## TASK ITEM:
From the listing below, copy only the lines from the line that contains "(** * Minaret" to the line that contains "- What the code", counting those two lines as part of the copy.

## RECORDS FOR THIS EXERCISE:
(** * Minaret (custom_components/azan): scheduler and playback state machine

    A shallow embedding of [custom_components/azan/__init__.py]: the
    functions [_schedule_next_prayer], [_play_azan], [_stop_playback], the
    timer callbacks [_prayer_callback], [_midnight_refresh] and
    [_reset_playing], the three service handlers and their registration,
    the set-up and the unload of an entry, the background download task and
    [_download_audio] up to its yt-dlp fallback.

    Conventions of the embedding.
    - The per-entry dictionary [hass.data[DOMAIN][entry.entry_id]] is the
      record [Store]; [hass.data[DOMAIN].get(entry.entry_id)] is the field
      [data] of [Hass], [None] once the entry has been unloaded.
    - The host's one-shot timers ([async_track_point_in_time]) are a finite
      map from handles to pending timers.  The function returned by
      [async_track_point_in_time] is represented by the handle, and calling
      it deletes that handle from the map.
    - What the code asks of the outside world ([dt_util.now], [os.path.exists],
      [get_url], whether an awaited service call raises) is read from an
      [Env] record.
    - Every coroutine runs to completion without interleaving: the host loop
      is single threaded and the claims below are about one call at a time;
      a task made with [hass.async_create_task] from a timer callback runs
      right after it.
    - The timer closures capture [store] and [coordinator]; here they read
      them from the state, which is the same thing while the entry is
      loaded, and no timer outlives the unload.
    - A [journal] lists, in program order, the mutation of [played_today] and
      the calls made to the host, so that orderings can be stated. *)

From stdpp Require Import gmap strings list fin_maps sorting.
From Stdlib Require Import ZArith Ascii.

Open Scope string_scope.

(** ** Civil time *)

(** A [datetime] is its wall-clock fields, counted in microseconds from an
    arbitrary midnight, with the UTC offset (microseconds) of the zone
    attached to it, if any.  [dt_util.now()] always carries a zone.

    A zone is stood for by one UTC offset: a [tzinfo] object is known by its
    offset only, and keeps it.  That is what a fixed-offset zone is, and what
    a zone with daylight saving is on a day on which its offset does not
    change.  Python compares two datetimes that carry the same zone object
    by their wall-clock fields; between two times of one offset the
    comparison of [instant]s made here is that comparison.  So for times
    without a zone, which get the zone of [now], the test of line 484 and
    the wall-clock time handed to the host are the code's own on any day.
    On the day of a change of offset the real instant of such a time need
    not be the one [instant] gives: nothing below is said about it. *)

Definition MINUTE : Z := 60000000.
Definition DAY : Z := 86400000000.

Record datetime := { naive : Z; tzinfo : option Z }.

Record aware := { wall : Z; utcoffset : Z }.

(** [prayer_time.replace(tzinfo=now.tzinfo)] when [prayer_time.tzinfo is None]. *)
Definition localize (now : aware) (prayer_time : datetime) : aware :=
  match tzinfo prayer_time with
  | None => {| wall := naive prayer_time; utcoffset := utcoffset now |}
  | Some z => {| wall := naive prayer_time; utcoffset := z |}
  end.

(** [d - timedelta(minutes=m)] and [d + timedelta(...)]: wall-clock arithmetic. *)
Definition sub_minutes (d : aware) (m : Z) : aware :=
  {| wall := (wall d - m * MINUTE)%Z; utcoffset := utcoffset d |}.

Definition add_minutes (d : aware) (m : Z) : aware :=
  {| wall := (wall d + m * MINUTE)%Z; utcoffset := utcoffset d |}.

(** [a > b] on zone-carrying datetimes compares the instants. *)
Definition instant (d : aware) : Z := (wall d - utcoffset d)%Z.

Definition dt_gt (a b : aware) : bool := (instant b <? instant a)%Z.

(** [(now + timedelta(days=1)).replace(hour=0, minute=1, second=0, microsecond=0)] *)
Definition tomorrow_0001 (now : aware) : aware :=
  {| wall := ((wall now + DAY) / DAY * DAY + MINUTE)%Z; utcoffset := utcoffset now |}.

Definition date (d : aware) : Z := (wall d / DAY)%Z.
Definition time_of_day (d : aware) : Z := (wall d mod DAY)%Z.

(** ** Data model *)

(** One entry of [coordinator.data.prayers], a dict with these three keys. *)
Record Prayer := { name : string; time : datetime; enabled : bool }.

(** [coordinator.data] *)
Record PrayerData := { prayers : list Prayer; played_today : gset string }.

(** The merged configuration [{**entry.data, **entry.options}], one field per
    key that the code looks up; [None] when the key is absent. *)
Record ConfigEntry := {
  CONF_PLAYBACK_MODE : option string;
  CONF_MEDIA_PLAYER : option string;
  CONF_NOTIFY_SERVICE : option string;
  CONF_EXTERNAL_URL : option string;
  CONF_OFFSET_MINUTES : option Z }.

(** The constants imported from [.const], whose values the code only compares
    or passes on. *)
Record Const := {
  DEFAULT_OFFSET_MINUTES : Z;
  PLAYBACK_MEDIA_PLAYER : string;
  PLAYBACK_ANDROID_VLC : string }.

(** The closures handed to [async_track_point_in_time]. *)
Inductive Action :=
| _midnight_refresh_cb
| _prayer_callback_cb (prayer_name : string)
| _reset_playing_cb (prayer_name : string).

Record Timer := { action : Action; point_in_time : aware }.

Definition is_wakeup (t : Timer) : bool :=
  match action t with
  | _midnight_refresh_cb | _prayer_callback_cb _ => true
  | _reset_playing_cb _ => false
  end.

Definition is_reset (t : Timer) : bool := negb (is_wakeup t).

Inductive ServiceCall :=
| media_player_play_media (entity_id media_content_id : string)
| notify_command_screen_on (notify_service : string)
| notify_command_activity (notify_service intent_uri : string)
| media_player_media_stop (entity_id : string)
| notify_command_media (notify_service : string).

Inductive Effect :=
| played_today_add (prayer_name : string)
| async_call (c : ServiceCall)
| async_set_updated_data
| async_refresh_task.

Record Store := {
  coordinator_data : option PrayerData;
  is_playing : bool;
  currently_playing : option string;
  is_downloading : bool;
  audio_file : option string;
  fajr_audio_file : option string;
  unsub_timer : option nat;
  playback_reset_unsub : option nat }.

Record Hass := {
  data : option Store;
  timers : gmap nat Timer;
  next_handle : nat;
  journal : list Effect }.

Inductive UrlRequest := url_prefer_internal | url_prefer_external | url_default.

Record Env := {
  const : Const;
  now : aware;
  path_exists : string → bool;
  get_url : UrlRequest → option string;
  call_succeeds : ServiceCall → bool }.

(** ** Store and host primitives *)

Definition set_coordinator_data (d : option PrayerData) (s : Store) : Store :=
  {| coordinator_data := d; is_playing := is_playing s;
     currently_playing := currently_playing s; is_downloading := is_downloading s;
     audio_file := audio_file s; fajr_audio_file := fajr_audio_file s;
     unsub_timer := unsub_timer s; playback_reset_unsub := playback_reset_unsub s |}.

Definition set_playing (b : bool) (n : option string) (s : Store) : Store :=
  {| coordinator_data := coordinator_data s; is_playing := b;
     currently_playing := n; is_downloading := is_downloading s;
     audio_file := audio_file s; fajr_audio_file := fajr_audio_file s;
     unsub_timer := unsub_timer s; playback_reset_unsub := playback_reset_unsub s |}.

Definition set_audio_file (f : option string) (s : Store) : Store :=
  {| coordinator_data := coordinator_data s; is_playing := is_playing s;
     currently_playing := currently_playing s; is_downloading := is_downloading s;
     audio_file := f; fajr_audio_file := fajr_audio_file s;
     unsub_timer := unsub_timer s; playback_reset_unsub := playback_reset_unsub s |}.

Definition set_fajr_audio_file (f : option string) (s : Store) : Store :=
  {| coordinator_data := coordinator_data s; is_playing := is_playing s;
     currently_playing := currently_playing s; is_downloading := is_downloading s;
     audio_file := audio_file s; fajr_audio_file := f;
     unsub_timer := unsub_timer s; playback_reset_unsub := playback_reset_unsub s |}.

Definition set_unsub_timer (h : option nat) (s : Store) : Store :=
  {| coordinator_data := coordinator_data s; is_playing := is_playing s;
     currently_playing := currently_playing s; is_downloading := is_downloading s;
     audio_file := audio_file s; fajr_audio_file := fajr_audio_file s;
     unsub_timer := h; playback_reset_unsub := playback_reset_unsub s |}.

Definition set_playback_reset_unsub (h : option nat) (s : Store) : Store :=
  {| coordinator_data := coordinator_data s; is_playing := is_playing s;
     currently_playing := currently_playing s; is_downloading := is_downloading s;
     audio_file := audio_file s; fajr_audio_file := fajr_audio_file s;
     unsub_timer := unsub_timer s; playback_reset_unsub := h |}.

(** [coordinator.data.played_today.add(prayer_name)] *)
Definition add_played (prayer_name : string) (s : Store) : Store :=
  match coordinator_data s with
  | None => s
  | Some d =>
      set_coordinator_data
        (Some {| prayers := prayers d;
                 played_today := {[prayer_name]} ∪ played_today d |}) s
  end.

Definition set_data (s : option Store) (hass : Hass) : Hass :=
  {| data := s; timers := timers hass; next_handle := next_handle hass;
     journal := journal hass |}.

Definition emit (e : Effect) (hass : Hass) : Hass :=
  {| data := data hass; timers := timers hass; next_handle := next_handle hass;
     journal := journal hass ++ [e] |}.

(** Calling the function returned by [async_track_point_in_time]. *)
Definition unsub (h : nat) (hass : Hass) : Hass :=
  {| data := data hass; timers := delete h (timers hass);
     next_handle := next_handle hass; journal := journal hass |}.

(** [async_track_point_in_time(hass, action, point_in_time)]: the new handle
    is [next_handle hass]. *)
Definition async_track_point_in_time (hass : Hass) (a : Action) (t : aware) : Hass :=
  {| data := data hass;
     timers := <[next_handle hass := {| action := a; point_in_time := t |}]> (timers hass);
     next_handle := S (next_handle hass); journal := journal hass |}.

==

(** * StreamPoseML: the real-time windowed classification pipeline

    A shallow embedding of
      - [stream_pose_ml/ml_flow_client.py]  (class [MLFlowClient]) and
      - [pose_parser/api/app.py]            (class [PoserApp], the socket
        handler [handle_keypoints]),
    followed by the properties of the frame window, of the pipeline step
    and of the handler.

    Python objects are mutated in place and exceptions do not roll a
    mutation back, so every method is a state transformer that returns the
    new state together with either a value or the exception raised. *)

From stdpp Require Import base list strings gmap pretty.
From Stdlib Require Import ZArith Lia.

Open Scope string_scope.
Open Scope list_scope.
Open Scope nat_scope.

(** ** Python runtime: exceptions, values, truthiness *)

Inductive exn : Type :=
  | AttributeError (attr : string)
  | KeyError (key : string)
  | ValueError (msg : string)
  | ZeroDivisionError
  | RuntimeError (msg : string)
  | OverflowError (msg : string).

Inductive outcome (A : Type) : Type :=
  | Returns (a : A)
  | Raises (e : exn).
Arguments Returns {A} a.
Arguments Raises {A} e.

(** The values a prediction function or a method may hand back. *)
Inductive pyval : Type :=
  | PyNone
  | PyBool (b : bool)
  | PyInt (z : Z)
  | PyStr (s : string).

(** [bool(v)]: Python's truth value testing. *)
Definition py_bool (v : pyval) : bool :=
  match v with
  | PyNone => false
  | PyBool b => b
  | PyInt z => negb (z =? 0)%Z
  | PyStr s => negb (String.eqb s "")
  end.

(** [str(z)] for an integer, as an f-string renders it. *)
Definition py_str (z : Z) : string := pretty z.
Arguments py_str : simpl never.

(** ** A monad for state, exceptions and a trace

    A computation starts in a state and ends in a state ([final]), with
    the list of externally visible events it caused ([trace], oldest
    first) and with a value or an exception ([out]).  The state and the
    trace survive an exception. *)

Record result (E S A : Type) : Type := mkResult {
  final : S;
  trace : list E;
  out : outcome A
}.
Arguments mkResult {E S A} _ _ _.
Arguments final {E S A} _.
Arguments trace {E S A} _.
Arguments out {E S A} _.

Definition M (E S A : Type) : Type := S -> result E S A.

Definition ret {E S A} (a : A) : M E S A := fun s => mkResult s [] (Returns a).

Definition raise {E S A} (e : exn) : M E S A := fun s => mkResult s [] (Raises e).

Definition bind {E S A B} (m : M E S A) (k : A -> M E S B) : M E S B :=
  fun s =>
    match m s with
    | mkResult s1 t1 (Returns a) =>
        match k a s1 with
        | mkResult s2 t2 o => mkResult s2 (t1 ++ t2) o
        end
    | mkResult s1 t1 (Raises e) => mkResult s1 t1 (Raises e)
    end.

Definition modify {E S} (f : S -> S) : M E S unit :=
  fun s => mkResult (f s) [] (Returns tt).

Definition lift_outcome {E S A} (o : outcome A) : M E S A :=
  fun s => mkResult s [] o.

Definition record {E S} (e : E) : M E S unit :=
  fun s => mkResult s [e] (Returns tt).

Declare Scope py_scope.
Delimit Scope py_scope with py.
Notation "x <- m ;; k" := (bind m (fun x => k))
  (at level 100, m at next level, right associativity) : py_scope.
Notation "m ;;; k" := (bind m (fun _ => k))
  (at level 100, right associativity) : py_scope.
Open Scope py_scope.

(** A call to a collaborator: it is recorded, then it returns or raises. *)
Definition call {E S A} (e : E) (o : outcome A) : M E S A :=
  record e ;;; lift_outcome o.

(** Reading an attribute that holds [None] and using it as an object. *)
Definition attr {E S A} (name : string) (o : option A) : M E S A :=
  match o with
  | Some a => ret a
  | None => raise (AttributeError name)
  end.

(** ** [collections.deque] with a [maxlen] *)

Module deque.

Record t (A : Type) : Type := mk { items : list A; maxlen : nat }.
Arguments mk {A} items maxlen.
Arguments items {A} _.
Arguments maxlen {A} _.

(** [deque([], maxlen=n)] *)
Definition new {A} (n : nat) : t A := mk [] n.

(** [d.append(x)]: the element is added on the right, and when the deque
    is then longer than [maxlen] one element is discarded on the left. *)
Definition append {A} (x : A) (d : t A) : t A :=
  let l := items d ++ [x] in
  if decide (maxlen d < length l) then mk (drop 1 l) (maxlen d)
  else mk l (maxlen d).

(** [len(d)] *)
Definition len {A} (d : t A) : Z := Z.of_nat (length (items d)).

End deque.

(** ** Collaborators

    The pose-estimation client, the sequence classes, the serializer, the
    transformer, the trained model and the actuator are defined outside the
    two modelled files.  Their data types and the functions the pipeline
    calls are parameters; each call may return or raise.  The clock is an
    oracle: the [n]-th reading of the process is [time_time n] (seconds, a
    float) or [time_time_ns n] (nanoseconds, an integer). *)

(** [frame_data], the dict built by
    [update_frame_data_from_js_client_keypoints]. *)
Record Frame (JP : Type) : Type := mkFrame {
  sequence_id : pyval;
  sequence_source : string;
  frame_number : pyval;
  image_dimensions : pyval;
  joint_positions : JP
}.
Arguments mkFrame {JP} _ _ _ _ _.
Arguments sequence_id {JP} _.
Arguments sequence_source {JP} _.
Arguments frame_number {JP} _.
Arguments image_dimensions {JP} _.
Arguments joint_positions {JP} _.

* * *

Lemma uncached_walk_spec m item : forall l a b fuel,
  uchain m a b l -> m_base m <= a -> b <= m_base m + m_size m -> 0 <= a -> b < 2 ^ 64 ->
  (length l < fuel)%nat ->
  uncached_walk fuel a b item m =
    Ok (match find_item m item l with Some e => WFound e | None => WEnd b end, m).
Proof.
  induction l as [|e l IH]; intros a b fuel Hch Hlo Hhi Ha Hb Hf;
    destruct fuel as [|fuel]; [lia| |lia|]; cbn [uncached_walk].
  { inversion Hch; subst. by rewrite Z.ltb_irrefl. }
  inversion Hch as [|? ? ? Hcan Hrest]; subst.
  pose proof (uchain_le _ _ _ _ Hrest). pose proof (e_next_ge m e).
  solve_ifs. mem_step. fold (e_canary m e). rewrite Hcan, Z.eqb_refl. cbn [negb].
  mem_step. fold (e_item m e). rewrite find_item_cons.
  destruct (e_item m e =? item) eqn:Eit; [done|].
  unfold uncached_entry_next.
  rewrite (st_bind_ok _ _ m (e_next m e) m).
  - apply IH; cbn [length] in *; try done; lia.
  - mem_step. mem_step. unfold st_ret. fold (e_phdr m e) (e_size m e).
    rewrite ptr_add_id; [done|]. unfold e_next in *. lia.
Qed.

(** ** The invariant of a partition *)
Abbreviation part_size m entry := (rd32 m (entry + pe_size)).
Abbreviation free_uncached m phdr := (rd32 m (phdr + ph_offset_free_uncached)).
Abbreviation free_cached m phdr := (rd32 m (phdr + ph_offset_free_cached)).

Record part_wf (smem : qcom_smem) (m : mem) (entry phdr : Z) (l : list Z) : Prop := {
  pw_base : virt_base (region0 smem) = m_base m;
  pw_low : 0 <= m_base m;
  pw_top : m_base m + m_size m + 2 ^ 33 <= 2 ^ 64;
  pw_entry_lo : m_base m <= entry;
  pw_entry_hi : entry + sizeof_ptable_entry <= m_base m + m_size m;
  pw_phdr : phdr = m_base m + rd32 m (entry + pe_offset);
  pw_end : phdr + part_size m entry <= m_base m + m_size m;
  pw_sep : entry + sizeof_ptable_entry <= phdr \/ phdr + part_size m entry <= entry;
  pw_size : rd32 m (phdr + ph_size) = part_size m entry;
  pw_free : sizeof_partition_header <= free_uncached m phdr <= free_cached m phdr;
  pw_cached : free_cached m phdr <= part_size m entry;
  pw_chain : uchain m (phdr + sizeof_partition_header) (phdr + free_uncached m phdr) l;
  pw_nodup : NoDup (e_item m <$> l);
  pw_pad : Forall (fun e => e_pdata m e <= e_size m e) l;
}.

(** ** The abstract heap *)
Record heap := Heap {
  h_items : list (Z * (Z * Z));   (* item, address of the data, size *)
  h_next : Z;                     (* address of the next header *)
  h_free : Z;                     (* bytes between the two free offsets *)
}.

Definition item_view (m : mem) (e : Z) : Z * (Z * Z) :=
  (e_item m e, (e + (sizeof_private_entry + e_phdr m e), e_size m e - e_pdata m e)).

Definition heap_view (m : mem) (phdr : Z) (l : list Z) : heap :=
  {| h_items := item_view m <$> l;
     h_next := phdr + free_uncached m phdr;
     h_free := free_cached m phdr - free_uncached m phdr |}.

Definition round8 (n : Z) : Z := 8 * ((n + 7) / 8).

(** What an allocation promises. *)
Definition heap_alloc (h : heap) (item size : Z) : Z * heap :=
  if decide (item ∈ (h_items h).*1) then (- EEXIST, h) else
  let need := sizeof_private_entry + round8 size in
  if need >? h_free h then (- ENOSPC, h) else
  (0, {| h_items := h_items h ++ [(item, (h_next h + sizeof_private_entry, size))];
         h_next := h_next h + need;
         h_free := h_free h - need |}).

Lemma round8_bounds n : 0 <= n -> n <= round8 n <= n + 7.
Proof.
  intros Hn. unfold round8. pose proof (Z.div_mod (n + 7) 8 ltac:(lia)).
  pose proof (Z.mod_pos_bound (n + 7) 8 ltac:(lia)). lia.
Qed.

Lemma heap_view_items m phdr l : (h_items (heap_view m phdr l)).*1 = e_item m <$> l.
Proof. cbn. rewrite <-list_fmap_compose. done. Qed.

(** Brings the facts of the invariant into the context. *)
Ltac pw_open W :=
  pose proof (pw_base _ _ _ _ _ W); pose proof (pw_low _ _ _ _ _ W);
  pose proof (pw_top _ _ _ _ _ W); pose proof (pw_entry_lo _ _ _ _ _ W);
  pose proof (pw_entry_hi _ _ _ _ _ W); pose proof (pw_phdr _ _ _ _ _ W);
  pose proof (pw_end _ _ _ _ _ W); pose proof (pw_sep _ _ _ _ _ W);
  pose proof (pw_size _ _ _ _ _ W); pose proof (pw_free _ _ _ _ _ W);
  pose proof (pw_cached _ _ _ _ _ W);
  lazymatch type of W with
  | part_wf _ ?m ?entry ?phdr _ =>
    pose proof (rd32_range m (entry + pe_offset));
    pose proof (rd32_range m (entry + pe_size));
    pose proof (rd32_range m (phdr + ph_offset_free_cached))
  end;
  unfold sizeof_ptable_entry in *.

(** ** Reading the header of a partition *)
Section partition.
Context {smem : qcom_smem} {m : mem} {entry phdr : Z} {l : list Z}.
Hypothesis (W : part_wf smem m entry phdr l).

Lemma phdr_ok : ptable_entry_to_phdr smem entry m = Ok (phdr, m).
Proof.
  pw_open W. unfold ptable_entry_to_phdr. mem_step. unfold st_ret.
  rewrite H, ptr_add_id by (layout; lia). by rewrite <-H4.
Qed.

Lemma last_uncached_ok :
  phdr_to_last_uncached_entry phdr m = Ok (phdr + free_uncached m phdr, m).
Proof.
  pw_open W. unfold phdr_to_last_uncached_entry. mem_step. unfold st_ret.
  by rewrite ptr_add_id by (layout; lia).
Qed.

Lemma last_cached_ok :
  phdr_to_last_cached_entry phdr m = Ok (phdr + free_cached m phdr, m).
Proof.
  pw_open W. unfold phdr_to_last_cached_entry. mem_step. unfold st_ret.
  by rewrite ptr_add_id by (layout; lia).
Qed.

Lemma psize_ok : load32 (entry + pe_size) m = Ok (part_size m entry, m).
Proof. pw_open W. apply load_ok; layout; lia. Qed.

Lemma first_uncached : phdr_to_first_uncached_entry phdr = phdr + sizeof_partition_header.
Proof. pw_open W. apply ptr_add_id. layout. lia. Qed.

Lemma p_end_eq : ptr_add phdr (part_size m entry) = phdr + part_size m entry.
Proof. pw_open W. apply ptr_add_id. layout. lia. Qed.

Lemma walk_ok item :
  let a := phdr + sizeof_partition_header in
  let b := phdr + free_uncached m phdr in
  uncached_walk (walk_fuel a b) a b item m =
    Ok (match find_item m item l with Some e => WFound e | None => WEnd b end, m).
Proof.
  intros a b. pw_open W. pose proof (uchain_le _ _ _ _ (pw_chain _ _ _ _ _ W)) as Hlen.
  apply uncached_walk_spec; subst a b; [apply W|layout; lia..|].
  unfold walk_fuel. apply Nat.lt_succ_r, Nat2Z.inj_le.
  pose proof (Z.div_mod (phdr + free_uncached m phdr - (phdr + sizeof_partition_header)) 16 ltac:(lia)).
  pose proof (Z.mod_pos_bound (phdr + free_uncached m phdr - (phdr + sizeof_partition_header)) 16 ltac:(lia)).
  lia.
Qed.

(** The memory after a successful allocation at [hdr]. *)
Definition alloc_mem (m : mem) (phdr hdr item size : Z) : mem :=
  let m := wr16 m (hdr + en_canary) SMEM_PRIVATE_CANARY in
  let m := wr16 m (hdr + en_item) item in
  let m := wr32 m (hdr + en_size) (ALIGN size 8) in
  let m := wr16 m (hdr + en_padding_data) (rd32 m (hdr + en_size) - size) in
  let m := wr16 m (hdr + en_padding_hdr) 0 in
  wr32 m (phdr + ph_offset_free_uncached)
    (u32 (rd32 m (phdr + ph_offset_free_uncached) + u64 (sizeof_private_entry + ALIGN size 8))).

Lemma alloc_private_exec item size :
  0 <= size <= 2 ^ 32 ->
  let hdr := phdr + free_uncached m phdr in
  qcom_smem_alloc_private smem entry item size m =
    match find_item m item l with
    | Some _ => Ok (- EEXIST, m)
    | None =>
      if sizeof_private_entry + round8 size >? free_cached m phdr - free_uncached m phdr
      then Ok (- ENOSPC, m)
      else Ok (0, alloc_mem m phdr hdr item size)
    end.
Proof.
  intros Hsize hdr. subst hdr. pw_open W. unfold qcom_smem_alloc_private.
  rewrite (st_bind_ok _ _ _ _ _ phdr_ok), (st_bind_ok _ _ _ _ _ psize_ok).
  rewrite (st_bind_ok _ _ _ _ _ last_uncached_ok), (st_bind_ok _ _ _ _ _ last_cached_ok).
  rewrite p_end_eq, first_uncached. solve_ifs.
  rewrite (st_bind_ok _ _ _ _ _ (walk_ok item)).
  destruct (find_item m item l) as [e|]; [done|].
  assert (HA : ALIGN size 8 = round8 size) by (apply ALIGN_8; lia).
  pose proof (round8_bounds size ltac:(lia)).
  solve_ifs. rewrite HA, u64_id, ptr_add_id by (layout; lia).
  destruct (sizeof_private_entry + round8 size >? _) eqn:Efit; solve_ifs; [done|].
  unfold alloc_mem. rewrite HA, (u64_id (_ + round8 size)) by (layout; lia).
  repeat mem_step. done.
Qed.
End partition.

## TASK SOLUTION:
(** * Minaret (custom_components/azan): scheduler and playback state machine

    A shallow embedding of [custom_components/azan/__init__.py]: the
    functions [_schedule_next_prayer], [_play_azan], [_stop_playback], the
    timer callbacks [_prayer_callback], [_midnight_refresh] and
    [_reset_playing], the three service handlers and their registration,
    the set-up and the unload of an entry, the background download task and
    [_download_audio] up to its yt-dlp fallback.

    Conventions of the embedding.
    - The per-entry dictionary [hass.data[DOMAIN][entry.entry_id]] is the
      record [Store]; [hass.data[DOMAIN].get(entry.entry_id)] is the field
      [data] of [Hass], [None] once the entry has been unloaded.
    - The host's one-shot timers ([async_track_point_in_time]) are a finite
      map from handles to pending timers.  The function returned by
      [async_track_point_in_time] is represented by the handle, and calling
      it deletes that handle from the map.
    - What the code asks of the outside world ([dt_util.now], [os.path.exists],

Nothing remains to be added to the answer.